Common use of Delivery of Share Certificate Clause in Contracts

Delivery of Share Certificate. The Corporation shall issue a certificate or certificates for the Shares, registered in the name of the Purchaser, which certificate(s) shall upon redelivery thereof to the Corporation pursuant to the following provisions of this Section 3 be held by the Corporation until the restrictions on such Shares shall have lapsed and the Shares shall thereby have become vested or the Shares represented thereby are repurchased by the Corporation in accordance with Section 5. Upon delivery to the Purchaser of the certificate(s) representing the Shares, the Purchaser shall redeliver such certificate(s) to the Corporation, together with a stock power or stock powers, in blank and in substantially the form attached hereto, with respect to such certificate(s), to be held by the Corporation pursuant to the terms hereof.
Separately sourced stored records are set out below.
Lemma same_estimate_trans {num : Type} (x y z : DOF num) :
  same_estimate x y -> same_estimate y z -> same_estimate x z.
Proof. unfold same_estimate. intuition congruence. Qed.

Lemma detect_same_estimate {num ext : Type} (cfg : config) (sv : services num ext)
    (j : nat) (e : ext) (x : DOF num) :
  services_ok sv -> same_estimate x (snd (fst (detect cfg sv j e x))).
Proof.
  intros ok. unfold detect.
  destruct (check_homing_condition cfg x); [| apply same_estimate_refl].
  pose proof (ok_stop_trajectory sv ok e
                (set_current_cmd 0 (set_state jstate_hard_stop x))) as H.
  destruct (stop_trajectory sv e _) as [e1 j2]. cbn [fst snd] in *.
  destruct (writes_traj_frame _ _ H) as (_ & _ & Hj & Hm & _ & _ & Ho).
  unfold same_estimate. cbn in Hj, Hm, Ho. auto.
Qed.

(** The last loop of a tick, for mechanism [k]: the calibration call it
    logs, and the joints whose estimate it leaves. *)
Lemma check_mech_estimate {num ext : Type} {FO : FloatOps num} (cfg : config)
    (sv : services num ext) (gTime : Z) (k : nat) (tw : Z * world num ext) :
  services_ok sv ->
  exists c,
    calibrations (w_log (snd (check_mech cfg sv gTime k tw)))
    = calibrations (w_log (snd tw)) ++ c
    /\ (c = [] \/ exists t, c = [Ev_calibrate k t])
    /\ dev_rel (fun i _ x y => (i <> k \/ c = []) -> same_estimate x y)
               (w_dev (snd tw)) (w_dev (snd (check_mech cfg sv gTime k tw))).
Proof.
  intros ok. unfold check_mech.
  destruct (detect_steps_spec cfg sv ok k (seq 0 (MAX_DOF_PER_MECH - 1)) (snd tw))
    as [_ H7].
  pose proof (detect_steps_keep cfg sv same_estimate same_estimate_refl
                same_estimate_trans
                (fun j e x => detect_same_estimate cfg sv j e x ok)
                k (seq 0 (MAX_DOF_PER_MECH - 1)) (snd tw)) as D7.
  fold (detect_upto7 cfg sv k (snd tw)) in H7, D7.
  set (w7 := detect_upto7 cfg sv k (snd tw)) in *.
  destruct (get_joint (w_dev w7) k (MAX_DOF_PER_MECH - 1)).
  2: { exists []. cbn [snd]. rewrite app_nil_r. split; [exact H7 |]. split; [auto |].
       eapply dev_rel_mono; [exact D7 |]. auto. }
  set (w8 := on_joint k (MAX_DOF_PER_MECH - 1) (detect cfg sv (MAX_DOF_PER_MECH - 1)) w7).
  assert (H8 : calibrations (w_log w8) = calibrations (w_log (snd tw))).
  { unfold w8. rewrite on_joint_calibrations; [exact H7 |].
    intros e x. apply detect_calibrations. }
  assert (D8 : dev_rel (fun _ _ => same_estimate) (w_dev (snd tw)) (w_dev w8)).
  { eapply dev_rel_R_trans; [apply same_estimate_trans | exact D7 |].
    apply on_joint_rel; [apply same_estimate_refl |].
    intros e x. apply detect_same_estimate. exact ok. }
  destruct (synchronize_cases cfg sv gTime k (fst tw, w8))
    as [-> | [(m & _ & _ & _ & ->) | (m & Hm & _ & _ & _ & Hdev & Hl)]];
    cbn [fst snd] in *.
  - exists []. rewrite app_nil_r. split; [exact H8 |]. split; [auto |].
    eapply dev_rel_mono; [exact D8 |]. auto.
  - exists []. rewrite app_nil_r. split; [exact H8 |]. split; [auto |].
    eapply dev_rel_mono; [exact D8 |]. auto.
  - exists [Ev_calibrate k (negb (tools_ready sv m))].
    rewrite Hl, calibrations_app, H8. split; [reflexivity |]. split; [eauto |].
    rewrite Hdev.
    eapply dev_rel_trans; [exact D8 | |].
    + apply (dev_rel_put_mech
               (fun i _ x y => (i <> k \/ [Ev_calibrate k (negb (tools_ready sv m))] = [])
                               -> same_estimate x y)
               (w_dev w8) k m).
      * exact Hm.
      * destruct (set_joints_known_pos_spec cfg sv ok (w_ext w8) m
                    (negb (tools_ready sv m))) as (Ht & Hlen & _).
        split; [exact Ht |]. split; [exact Hlen |].
        intros j x y _ _ [Hne | Hnil]; [contradiction | discriminate].
      * intros i' j y _ _ _. apply same_estimate_refl.
    + intros i j x y z Hxy Hyz Hc. cbn beta in *.
      eapply same_estimate_trans; [exact Hxy | exact (Hyz Hc)].
Qed.

Lemma check_pass_estimate {num ext : Type} {FO : FloatOps num} (cfg : config)
    (sv : services num ext) (gTime : Z) (tw : Z * world num ext) :
  services_ok sv ->
  exists cs,
    calibrations (w_log (snd (check_pass cfg sv gTime tw)))
    = calibrations (w_log (snd tw)) ++ cs
    /\ dev_rel (fun i _ x y => (forall t, Ev_calibrate i t ∉ cs) -> same_estimate x y)
               (w_dev (snd tw)) (w_dev (snd (check_pass cfg sv gTime tw))).
Proof.
  intros ok. rewrite check_pass_mechs.
  generalize (seq 0 (length (mech (w_dev (snd tw))))). intros l.
  revert tw. induction l as [| k l IH]; intros tw; cbn [foldl].
  - exists []. rewrite app_nil_r. split; [reflexivity |].
    apply dev_rel_refl. intros. apply same_estimate_refl.
  - destruct (check_mech_estimate cfg sv gTime k tw ok) as (c & Hc & Hcase & Hrel).
    destruct (IH (check_mech cfg sv gTime k tw)) as (cs & Hcs & Hrels).
    exists (c ++ cs). rewrite Hcs, Hc, <- app_assoc. split; [reflexivity |].
    eapply dev_rel_trans; [exact Hrel | exact Hrels |].
    intros i j x y z Hxy Hyz Hno. cbn beta in *.
    eapply same_estimate_trans.
    + apply Hxy. destruct Hcase as [-> | [t ->]]; [right; reflexivity |].
      destruct (decide (i = k)) as [-> | Hne]; [| left; exact Hne].
      exfalso. apply (Hno t). apply elem_of_app. left. apply list_elem_of_singleton.
      reflexivity.
    + apply Hyz. intros t Hin. apply (Hno t). apply elem_of_app. right. exact Hin.
Qed.

(** X16.  The measured positions [jpos] and [mpos] and the encoder offset
    of a joint are written by the calibration of its own mechanism and by
    nothing else in [raven_homing]: the calibration calls a tick adds to
    the log are a list [cs] such that every joint of a mechanism that
    [cs] does not name leaves the tick with the [jpos], [mpos] and
    [enc_offset] it entered it with. *)
Theorem X16_estimate_written_by_calibration_only {num ext : Type} {FO : FloatOps num}
    (cfg : config) (sv : services num ext) (gTime : Z) (st : statics)
    (w : world num ext) (p : param_pass) (b : Z) :
  services_ok sv ->
  exists cs,
    calibrations (w_log (snd (raven_homing cfg sv gTime st w p b)))
    = calibrations (w_log w) ++ cs
    /\ forall i j x,
         get_joint (w_dev w) i j = Some x ->
         (forall t, Ev_calibrate i t ∉ cs) ->
         exists x',
           get_joint (w_dev (snd (raven_homing cfg sv gTime st w p b))) i j = Some x'
           /\ jpos x' = jpos x /\ mpos x' = mpos x /\ enc_offset x' = enc_offset x.
Proof.
  intros ok.
  destruct (ricks_tools_pass_spec cfg sv w) as [Hr0 Hl0].
  assert (H0 : dev_rel (fun _ _ => same_estimate) (w_dev w)
                       (w_dev (ricks_tools_pass cfg sv w))).
  { eapply dev_rel_mono; [exact Hr0 |]. intros i j x y _ ->.
    unfold same_estimate. auto. }
  assert (Hidle : exists cs,
             calibrations (w_log (ricks_tools_pass cfg sv w)) = calibrations (w_log w) ++ cs
             /\ forall i j x,
                  get_joint (w_dev w) i j = Some x ->
                  (forall t, Ev_calibrate i t ∉ cs) ->
                  exists x',
                    get_joint (w_dev (ricks_tools_pass cfg sv w)) i j = Some x'
                    /\ jpos x' = jpos x /\ mpos x' = mpos x
                    /\ enc_offset x' = enc_offset x).
  { exists []. rewrite app_nil_r, Hl0. split; [reflexivity |].
    intros i j x Hx _. exact (dev_rel_get_joint _ _ _ _ _ _ H0 Hx). }
  unfold raven_homing.
  destruct (negb (in_init_mode cfg p)); [exact Hidle |].
  destruct (decide (ulong cfg (gTime - delay st) < 1000)); [exact Hidle |].
  clear Hidle. cbn [snd].
  set (w0 := ricks_tools_pass cfg sv w) in *.
  assert (H1 : dev_rel (fun _ _ => same_estimate) (w_dev w0)
                       (w_dev (snd (init_step sv st b w0)))
               /\ calibrations (w_log (snd (init_step sv st b w0)))
                  = calibrations (w_log w0)).
  { unfold init_step. destruct (must_reset st b).
    - destruct (reset_pass_spec sv ok (homing_inited st) w0) as (H & _ & Hc).
      split; [| exact Hc].
      eapply dev_rel_mono; [exact H |]. intros i j x y _. cbn beta.
      destruct (decide (j < MAX_DOF_PER_MECH)%nat); intros ->;
        unfold same_estimate; auto.
    - split; [| reflexivity]. apply dev_rel_refl. intros. apply same_estimate_refl. }
  destruct H1 as [H1 Hc1].
  set (w1 := snd (init_step sv st b w0)) in *.
  destruct (motion_pass_spec sv ok w1) as [H2 Hc2].
  destruct (dac_step_spec sv ok p (motion_pass sv w1)) as [H3 Hc3].
  fold (control_step sv p w1) in H3, Hc3.
  assert (H5 : dev_rel (fun _ _ => same_estimate) (w_dev w) (w_dev (control_step sv p w1))).
  { eapply dev_rel_R_trans; [apply same_estimate_trans | exact H0 |].
    eapply dev_rel_R_trans; [apply same_estimate_trans | exact H1 |].
    eapply dev_rel_trans; [exact H2 | exact H3 |].
    intros i j x y z (_ & _ & _ & Hj & Hm & _ & _ & Ho & _) (_ & Hj' & Hm' & _ & _ & Ho').
    unfold same_estimate. split; [congruence |]. split; congruence. }
  destruct (check_pass_estimate cfg sv gTime (delay2 st, control_step sv p w1) ok)
    as (cs & Hcs & Hrel).
  cbn [snd] in Hcs, Hrel.
  exists cs. split; [rewrite Hcs, Hc3, Hc2, Hc1, Hl0; reflexivity |].
  intros i j x Hx Hno.
  destruct (dev_rel_get_joint _ _ _ _ _ _ H5 Hx) as (x5 & Hx5 & He5).
  destruct (dev_rel_get_joint _ _ _ _ _ _ Hrel Hx5) as (x' & Hx' & He').
  exists x'. split; [exact Hx' |].
  exact (same_estimate_trans _ _ _ He5 (He' Hno)).
Qed.

Lemma X16_estimate_written_by_calibration_only_witness :
  exists cs,
    calibrations
      (w_log (snd (raven_homing (Bench.cfg true) Bench.sv 1203 (mkStatics 1 0 1002)
                     (mkWorld Bench.ext_init Bench.two_arms []) Bench.init_params 0)))
    = calibrations (w_log (mkWorld Bench.ext_init Bench.two_arms [])) ++ cs
    /\ forall i j x,
         get_joint (w_dev (mkWorld Bench.ext_init Bench.two_arms [])) i j = Some x ->
         (forall t, Ev_calibrate i t ∉ cs) ->
         exists x',
           get_joint
             (w_dev (snd (raven_homing (Bench.cfg true) Bench.sv 1203 (mkStatics 1 0 1002)
                            (mkWorld Bench.ext_init Bench.two_arms [])
                            Bench.init_params 0))) i j = Some x'
           /\ jpos x' = jpos x /\ mpos x' = mpos x /\ enc_offset x' = enc_offset x.
Proof.
  exact (X16_estimate_written_by_calibration_only (Bench.cfg true) Bench.sv 1203
           (mkStatics 1 0 1002) (mkWorld Bench.ext_init Bench.two_arms [])
           Bench.init_params 0 sv_ok).
Defined.

(** ** The settle timer of a single mechanism, over a run *)

Section SingleMechanism.
Context {num ext : Type} {FO : FloatOps num}.
Variable cfg : config.
Variable sv : services num ext.
Hypothesis ok : services_ok sv.
Hypothesis tr : tools_ready_ok sv.
Implicit Types x y : DOF num.
Implicit Types m : mechanism num.
Implicit Types w : world num ext.

(** After its calibration the active group is not complete any more. *)
Lemma calibrated_not_finished (e : ext) m :
  tool_layout sv m ->
  tool_layout sv (snd (set_joints_known_pos cfg sv e m (negb (tools_ready sv m))))
  /\ mech_finished sv (snd (set_joints_known_pos cfg sv e m (negb (tools_ready sv m))))
     = false.
Proof.
  intros Hlay.
  pose proof (set_joints_known_pos_spec cfg sv ok e m (negb (tools_ready sv m))) as Hrel.
  set (m' := snd (set_joints_known_pos cfg sv e m (negb (tools_ready sv m)))) in *.
  assert (Hlay' : tool_layout sv m').
  { eapply tool_layout_mech_rel; [exact Hrel | | exact Hlay].
    intros j x y (Ht & _). exact Ht. }
  split; [exact Hlay' |].
  assert (Hat : forall k, (k < MAX_DOF_PER_MECH)%nat ->
                exists x y, joint m !! k = Some x /\ joint m' !! k = Some y
                            /\ type y = type x
                            /\ is_toolDOF sv (type x) = bool_decide (TOOL_ROT <= k)%nat
                            /\ state y = state (set_reference sv (negb (tools_ready sv m)) x)).
  { intros k Hk. destruct Hlay as [Hl Ht].
    destruct (lookup_lt_is_Some_2 (joint m) k) as [x Hx]; [lia |].
    destruct (mech_rel_lookup _ _ _ _ _ Hrel Hx) as (y & Hy & HR).
    exists x, y. split; [exact Hx |]. split; [exact Hy |].
    unfold known_pos_rel in HR. rewrite decide_True in HR by exact Hk.
    destruct HR as (Hty & _ & _ & _ & _ & _ & Hs & _).
    split; [exact Hty |]. split; [apply (Ht k x Hx) | exact Hs]. }
  destruct (tools_ready sv m) eqn:Hr; cbn [negb] in *.
  - (* the positioning joints were calibrated *)
    destruct (Hat SHOULDER) as (x & y & Hx & Hy & Hty & Htool & Hs);
      [unfold SHOULDER, MAX_DOF_PER_MECH; lia |].
    assert (Hr' : tools_ready sv m' = true).
    { apply (tools_ready_kept sv tr m m'); [| exact Hlay | exact Hr].
      eapply mech_rel_mono; [exact Hrel |].
      intros j x0 y0 _ (Ht0 & _ & _ & _ & _ & H). split; [exact Ht0 |].
      intros Htool0 Hs0. destruct (decide (j < MAX_DOF_PER_MECH)%nat).
      - destruct H as (_ & Hsy & _). rewrite Hsy. unfold set_reference.
        rewrite Htool0. cbn. exact Hs0.
      - destruct H as [_ Hsy]. congruence. }
    unfold mech_finished. rewrite Hr'. cbn [negb andb orb].
    rewrite (joint_state_is_false m' SHOULDER y jstate_hard_stop Hy); [reflexivity |].
    rewrite Hs. unfold set_reference. rewrite Htool. cbn. discriminate.
  - (* the tools were calibrated *)
    destruct (Hat TOOL_ROT) as (x & y & Hx & Hy & Hty & Htool & Hs);
      [unfold TOOL_ROT, MAX_DOF_PER_MECH; lia |].
    assert (Hsy : state y = jstate_homing1).
    { rewrite Hs. unfold set_reference. rewrite Htool. cbn. reflexivity. }
    assert (Hr' : tools_ready sv m' = false).
    { apply (tools_not_ready sv m' TOOL_ROT y tr Hy).
      - rewrite Hty, Htool. reflexivity.
      - rewrite Hsy. discriminate. }
    unfold mech_finished. rewrite Hr'. cbn [negb andb orb].
    rewrite (joint_state_is_false m' TOOL_ROT y jstate_hard_stop Hy); [reflexivity |].
    rewrite Hsy. discriminate.
Qed.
The Purchaser hereby appoints the Corporation and each of its authorized representatives as the Purchaser's attorney(s)-in-fact to effect any transfer of the Shares that are repurchased by the Corporation in accordance with the terms hereof or related cash, property or rights (including Restricted Property, as such term is defined below) to the Corporation as may be required pursuant to this Exercise Agreement and to execute such documents as the Corporation or such representatives deem necessary or advisable in connection with any such transfer. Promptly after the vesting of the Shares in accordance with Section 2 above, a certificate or certificates evidencing the number of shares of Common Stock as to which the restrictions have lapsed or been released shall be delivered to the Purchaser or other person entitled under the terms hereof and of the Plan to receive the shares. The Shares so delivered shall no longer be subject to the Corporation's repurchase right under Section 5, but such shares shall continue to be subject to the other restrictions set forth herein, in the Option Agreement, and in the Plan. Vested Shares and any other amounts deliverable pursuant to the Shares shall be delivered and paid only to the Purchaser or the Purchaser's beneficiary or personal representative, as the case may be.

Appears in 5 contracts

Samples: Pledge Agreement (Red Robin Gourmet Burgers Inc), Pledge Agreement (Red Robin Gourmet Burgers Inc), Pledge Agreement (Red Robin Gourmet Burgers Inc)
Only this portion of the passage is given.